This is surely one of the most forgotten masterpieces of the silent era and an oddity in the history of Japanese cinema. Long thought lost, a print was found in the 70s and a music soundtrack added to it, which fits perfectly with the images. It might have been influenced by cabinet of doctor Caligary (director Kinugasa claimed he never saw the German film). However it surpasses it in style and in its more convincing (and chilly) portray of the inner mental state of the inmates in the asylum. To achieve this, the film makes use of every single film technique available at the time: multiple exposures and out of focus subjective point of view, tilted camera angles, fast and slow motion, expressionist lighting and superimpositions among others. It is also a very complicated film to follow, as it has not got intertitles.
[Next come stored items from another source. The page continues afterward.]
Lemma delivery_recorded event event' d :
  recorded event d → recorded event (final (verifyOrderFilledEvent event') d).
Proof.
  intros Hr. destruct (delivery_inv event' d) as [->|(fill & _ & _ & [r Hrows] & _)]; [done|].
  unfold recorded. rewrite Hrows. destruct (decide (fill_key event = fill_key event')) as [->|Hne].
  - by rewrite lookup_insert_eq.
  - by rewrite lookup_insert_ne.
Qed.

Lemma deliveries_recorded event events d :
  recorded event d → recorded event (deliveries events d).
Proof. revert d; induction events as [|e l IH]; intros d Hr; simpl; [done|]. by apply IH, delivery_recorded. Qed.

(** A recorded event is not looked at again. *)
Lemma delivery_again event d :
  recorded event d → final (verifyOrderFilledEvent event) d = d.
Proof.
  intros [r Hr]. destruct (delivery_inv event d) as [->|(fill & _ & Hn & _)]; [done|congruence].
Qed.

Lemma delivery_completes event d :
  parseOrderFilledEvent event ≠ None → (verifyOrderFilledEvent event d).1 = Ok true →
  recorded event (final (verifyOrderFilledEvent event) d).
Proof.
  unfold final, verifyOrderFilledEvent. destruct (parseOrderFilledEvent event) as [fill|]; [|done].
  intros _. unfold bind. destruct (transaction _ d) as [r d1] eqn:E.
  apply transaction_inv in E as [(a & -> & E)|[[e ->] ->]]; [|done]. simpl. intros _.
  apply fill_body_inv in E as [[Hr ->]|[_ [[r Hr] _]]]; [done|].
  unfold recorded. by rewrite Hr, lookup_insert_eq.
Qed.

(** ** Theorems *)

(** The order after the fills of [l], in turn. *)
Fixpoint filled_through (l : list SorobanOrderFilledEvent) (o o' : OpenOrder Dec) : Prop :=
  match l with
  | [] => o' = o
  | event :: l' => ∃ fill o1, parseOrderFilledEvent event = Some fill ∧
      of_orderId fill = oo_orderId o ∧ filled_by fill o o1 ∧ filled_through l' o1 o'
  end.

Definition fills_order (oid : string) (event : SorobanOrderFilledEvent) : Prop :=
  ∃ fill, parseOrderFilledEvent event = Some fill ∧ of_orderId fill = oid.

Lemma filled_by_id fill o o' : filled_by fill o o' → oo_orderId o' = oo_orderId o.
Proof. by intros (? & ? & _ & _ & ->). Qed.

Lemma delivery_recorded_new event event' d :
  recorded event' (final (verifyOrderFilledEvent event) d) → ¬ recorded event' d →
  fill_key event' = fill_key event.
Proof.
  intros H1 H2. destruct (delivery_inv event d) as [E|(fill & _ & _ & [r Hr] & _)]; [by rewrite E in H1|].
  unfold recorded in H1. rewrite Hr in H1. destruct (decide (fill_key event' = fill_key event)); [done|].
  by rewrite lookup_insert_ne in H1.
Qed.

(** An event not delivered is not recorded. *)
Lemma deliveries_unrecorded e events d :
  (∀ x, x ∈ events → fill_key x ≠ fill_key e) → ¬ recorded e d → ¬ recorded e (deliveries events d).
Proof.
  revert d; induction events as [|x events IH]; intros d Hx H0; simpl; [done|].
  apply IH; [intros; apply Hx; by right|]. intros Hr. apply (Hx x); [by left|].
  symmetry. by eapply delivery_recorded_new.
Qed.

(** [l] is what the deliveries credited to the order [o], leaving [o']. *)
Definition credits (oid : string) (events : list SorobanOrderFilledEvent) (d : TF * TR)
    (o : OpenOrder Dec) (l : list SorobanOrderFilledEvent) (o' : OpenOrder Dec) : Prop :=
  l `sublist_of` events ∧ NoDup (fill_key <$> l) ∧
  rows (deliveries events d).2 !! oid = Some o' ∧ filled_through l o o' ∧
  ∀ e, e ∈ events →
    e ∈ l ↔ fills_order oid e ∧ recorded e (deliveries events d) ∧ ¬ recorded e d.

(** Keys identify the events of a sequence. *)
Definition keyed (events : list SorobanOrderFilledEvent) : Prop :=
  ∀ e1 e2, e1 ∈ events → e2 ∈ events → fill_key e1 = fill_key e2 → e1 = e2.

Section first_delivery.
Context (oid : string) (e : SorobanOrderFilledEvent) (events : list SorobanOrderFilledEvent) (d : TF * TR).
Context (Hk : keyed (e :: events)).
Notation d1 := (final (verifyOrderFilledEvent e) d).

Lemma keyed_tail : keyed events.
Proof. intros e1 e2 H1 H2. apply Hk; by right. Qed.

Lemma event_dec x : x ∈ e :: events → x = e ∨ x ≠ e.
Proof.
  intros Hx. destruct (decide (fill_key x = fill_key e)) as [Ek|Ek]; [|right; by intros ->].
  left. apply Hk; [done|by left|done].
Qed.

Lemma repeated_dec : e ∈ events ∨ e ∉ events.
Proof.
  destruct (decide (fill_key e ∈ fill_key <$> events)) as [(x & Ek & Hx)%list_elem_of_fmap|Hn].
  - left. by rewrite (Hk e x) by (done || by constructor).
  - right. intros Hx. apply Hn, list_elem_of_fmap. by exists e.
Qed.

Lemma newly_recorded x : x ∈ e :: events → recorded x d1 → ¬ recorded x d → x = e.
Proof. intros Hx H1 H2. apply Hk; [done|by left|]. by eapply delivery_recorded_new. Qed.

(** A delivery that did nothing. *)
Lemma credits_skip o l o' : d1 = d → credits oid events d o l o' → credits oid (e :: events) d o l o'.
Proof.
  unfold credits. simpl. intros -> (Hs & Hd & Hr & Hf & Hm).
  split_and!; [by constructor|done|done|done|].
  intros e' [->|He']%elem_of_cons; [|by apply Hm].
  destruct repeated_dec as [Hin|Hin]; [by apply Hm|]. split.
  - intros Hl. destruct Hin. by eapply sublist_subseteq.
  - intros (_ & H1 & H2). destruct (deliveries_unrecorded e events d); [|done|done].
    intros x Hx Ek. apply Hin. by rewrite <-(Hk x e) by (done || by constructor).
Qed.

(** A delivery that recorded an event of another order. *)
Lemma credits_other o l o' :
  ¬ fills_order oid e → credits oid events d1 o l o' → credits oid (e :: events) d o l o'.
Proof.
  unfold credits. simpl. intros Hfo (Hs & Hd & Hr & Hf & Hm).
  split_and!; [by constructor|done|done|done|].
  intros x Hx. destruct (event_dec x Hx) as [->|Hxe].
  - split; [|naive_solver]. intros Hl. exfalso.
    assert (He : e ∈ events) by by eapply sublist_subseteq. by apply (Hm e He) in Hl as [? _].
  - pose proof Hx as [->|Hx']%elem_of_cons; [done|]. rewrite (Hm x Hx').
    split; intros (H1 & H2 & H3); split_and!; try done.
    + intros ?. by apply H3, delivery_recorded.
    + intros H4. apply Hxe. by apply newly_recorded.
Qed.

(** A delivery that credited the order. *)
Lemma credits_first fill o o1 l o' :
  parseOrderFilledEvent e = Some fill → of_orderId fill = oid → oo_orderId o = oid →
  filled_by fill o o1 → recorded e d1 → ¬ recorded e d →
  credits oid events d1 o1 l o' → credits oid (e :: events) d o (e :: l) o'.
Proof.
  unfold credits. change (deliveries (e :: events) d) with (deliveries events d1).
  intros Hp Heq Hid Hf1 Hr1 Hnr (Hs & Hd & Hr & Hf & Hm).
  assert (Hl : ∀ x, x ∈ l → x ∈ events) by (intros; by eapply sublist_subseteq).
  split_and!; [by constructor| |done| |].
  - rewrite fmap_cons. apply NoDup_cons. split; [|done].
    intros (x & Ek & Hx)%list_elem_of_fmap. pose proof (Hl x Hx) as Hxe.
    apply (Hm x Hxe) in Hx as (_ & _ & Hx). destruct Hx. unfold recorded. by rewrite <-Ek.
  - cbn [filled_through]. exists fill, o1. split_and!; [done|by rewrite Heq|done|done].
  - intros x Hx. rewrite elem_of_cons. split.
    + intros [->|Hxl]; [split_and!; [by exists fill|by apply deliveries_recorded|done]|].
      apply (Hm x (Hl x Hxl)) in Hxl as (H1 & H2 & H3). split_and!; [done|done|].
      intros ?. by apply H3, delivery_recorded.
    + intros (H1 & H2 & H3). destruct (event_dec x Hx) as [->|Hxe]; [by left|right].
      pose proof Hx as [->|Hx']%elem_of_cons; [done|]. apply Hm; [done|]. split_and!; [done|done|].
      intros H4. apply Hxe. by apply newly_recorded.
Qed.
End first_delivery.

(** C38. Fills are credited exactly once. After any sequence of deliveries, with repeats and
    with any of them failing, the filled amount and status of an order that existed at
    the start come from applying, once each and in the order of delivery, exactly the
    events of that order that are now recorded and were not before. *)
Theorem fills_credited_once oid events d o :
  keyed events → rows d.2 !! oid = Some o → oo_orderId o = oid →
  ∃ l o', credits oid events d o l o'.
Proof.
  revert d o. induction events as [|e events IH]; intros d o Hk Ho Hid.
  { exists [], o. unfold credits. simpl.
    split_and!; [constructor|constructor|done|done|]. by intros e ?%elem_of_nil. }
  pose proof (keyed_tail e events Hk) as Hk'.
  destruct (delivery_inv e d) as [E|(fill & Hp & Hn & [r Hr] & Hc)].
  - destruct (IH d o Hk' Ho Hid) as (l & o' & Hl). exists l, o'. by apply credits_skip.
  - set (d1 := final (verifyOrderFilledEvent e) d) in *.
    destruct (decide (of_orderId fill = oid)) as [Heq|Hne].
    + rewrite Heq, Ho in Hc. destruct Hc as (o1 & Hf1 & Hrow).
      destruct (IH d1 o1 Hk') as (l & o' & Hl);
        [by rewrite Hrow, lookup_insert_eq|by rewrite (filled_by_id _ _ _ Hf1)|].
      exists (e :: l), o'. eapply credits_first; try done; fold d1.
      * unfold recorded. by rewrite Hr, lookup_insert_eq.
      * intros [? ?]. congruence.
    + assert (rows d1.2 !! oid = Some o) as Ho1.
      { destruct (rows d.2 !! of_orderId fill) as [o0|]; [|by rewrite Hc].
        destruct Hc as (o1 & _ & ->). by rewrite lookup_insert_ne. }
      destruct (IH d1 o Hk' Ho1 Hid) as (l & o' & Hl). exists l, o'.
      apply credits_other; [done| |done]. intros (f & Hf & Ef). congruence.
Qed.

(** An event that arrives before its order is recorded but never credited: once it has
    been delivered while the order is missing, no redelivery changes anything, whether or
    not the order has been created since. *)
Theorem early_fill_is_lost event fill d d1 :
  parseOrderFilledEvent event = Some fill → rows d.2 !! of_orderId fill = None →
  verifyOrderFilledEvent event d = (Ok true, d1) →
  rows d1.2 = rows d.2 ∧
  ∀ d2 n, rows d2.1 = rows d1.1 → deliveries (replicate n event) d2 = d2.
Proof.
  intros Hp Ho E.
  assert (Hr : recorded event (final (verifyOrderFilledEvent event) d)).
  { apply delivery_completes; [congruence|by rewrite E]. }
  split.
  - destruct (delivery_inv event d) as [E1|(fill' & Hp' & _ & _ & Hc)]; unfold final in *; rewrite E in *; simpl in *.
    + by rewrite E1.
    + rewrite Hp in Hp'. injection Hp' as <-. by rewrite Ho in Hc.
  - intros d2 n H2. unfold final in Hr. rewrite E in Hr. simpl in Hr.
    assert (recorded event d2) by (unfold recorded in *; by rewrite H2).
    induction n as [|n IH]; [done|]. simpl. by rewrite delivery_again.
Qed.
End fills.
The film opens with a montage of shots of rain hitting the windows of the hospital, wind shaking trees and of thunder. The unsettling weather metaphors the mental condition of the patients and introduces one of the them: a former dancer. The combination of sounds produced by rain, wind and thunder serves as the music that incites the dancer to get into a frantic, almost hypnotic dance. In another sequence involving the same patient engaged in another frenzied dance, she is being watched by other inmates. Multiple exposures of the dancer represent the patients' point of view and their confused "view" of the world.
These are just two examples from this amazing film trying to represent the patients' subconscious and view of the "sane" world.
In three words A MUST SEE.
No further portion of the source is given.